* **What you are asked to do**:
What is the number of lines in the data that hold the string "false"? Reply with that number only.

* **Dataset excerpts**:
(** [self.rewind()] *)
Definition rewind : M unit :=
  set_square_i 0;;
  set_state_i 1;;
  self ← get;
  match configuration self with
  | Some _ => set_configuration None
  | None => ret tt
  end.

(** [Machine.from_patterns(tape_pattern, program_patterns)], for a
    program that is already built; the squares of the tape are new. *)
Definition from_patterns (tape_pattern : string) (program : Program.t)
  : result t :=
  match Tape.from_pattern tape_pattern [] with
  | (Ok tp, h) => Ok (init h tp program)
  | (Raise e, _) => Raise e
  end.

(** *** Iteration

    [for move in self] and [list(self)] call [__next__] until it raises.
    [StopIteration] ends the loop normally, any other exception leaves
    it. The loop has no bound in the source; [fuel] is the number of
    calls of [__next__] that are followed. *)

Inductive ending : Type :=
  | Exhausted
  | Raised (e : exn)
  | OutOfFuel.

Fixpoint iterate (fuel : nat) (self : t) : list Move.t * ending * t :=
  match fuel with
  | O => ([], OutOfFuel, self)
  | S fuel' =>
      match next self with
      | (Ok move, self') =>
          let '(moves, e, self'') := iterate fuel' self' in
          (move :: moves, e, self'')
      | (Raise StopIteration, self') => ([], Exhausted, self')
      | (Raise e, self') => ([], Raised e, self')
      end
  end.

(** [self.run()] *)
Definition run (fuel : nat) (self : t) : option (result unit * t) :=
  match iterate fuel self with
  | (_, Exhausted, self') => Some (Ok tt, self')
  | (_, Raised e, self') => Some (Raise e, self')
  | (_, OutOfFuel, _) => None
  end.

End Machine.

Module Operator.

Record t : Type := mk { machine : Machine.t; moves : list Move.t }.

(** [Operator(machine)] *)
Definition init (machine : Machine.t) : t := mk machine [].

(** [self.operate()]: [self.moves = list(self.machine)] *)
Definition operate (fuel : nat) (self : t) : option (result unit * t) :=
  match Machine.iterate fuel (machine self) with
  | (moves', Machine.Exhausted, m') => Some (Ok tt, mk m' moves')
  | (_, Machine.Raised e, m') => Some (Raise e, mk m' (moves self))
  | (_, Machine.OutOfFuel, _) => None
  end.

End Operator.

(** ** Examples from the repository *)

Definition B (pattern_symbol : bool) (goes_right : bool) (state_i : Z)
  : Behavior.t := Behavior.mk pattern_symbol goes_right state_i.

(** [['oR0,oR2', 'xL3,xR2', 'oR4,xL3', 'oR0,oR0']] of examples.py *)
Definition adder_program : Program.t :=
  Program.mk
    [ State.mk (B false true 0) (B false true 2);
      State.mk (B true false 3) (B true true 2);
      State.mk (B false true 4) (B true false 3);
      State.mk (B false true 0) (B false true 0) ].

(** ** One call of [__next__], in one piece

    [step_with sq b self] is the machine after a step that scanned the
    square [sq] and looked up the behavior [b]; [next_eq] below shows that
    this is what the sequence scan, stamp, change_square, change_state of
    [Machine.next] computes. *)

Definition step_with (sq : loc) (b : Behavior.t) (self : Machine.t)
  : Machine.t :=
  let h1 := Square.set_symbol (Machine.heap_of self) sq (Behavior.symbol b) in
  let sqs := Tape.squares (Machine.tape self) in
  let i := Machine.square_i self in
  let mk' h l j :=
    Machine.mk h (Tape.mk l) (Machine.program self) j (Behavior.state_i b)
               (Some b) in
  if Behavior.goes_right b then
    if i =? Tape.len (Machine.tape self) - 1
    then mk' (h1 ++ [false]) (sqs ++ [length h1]) (i + 1)
    else mk' h1 sqs (i + 1)
  else
    if i =? 0
    then mk' (h1 ++ [false]) (length h1 :: sqs) i
    else mk' h1 sqs (i - 1).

* **Written answer**:
6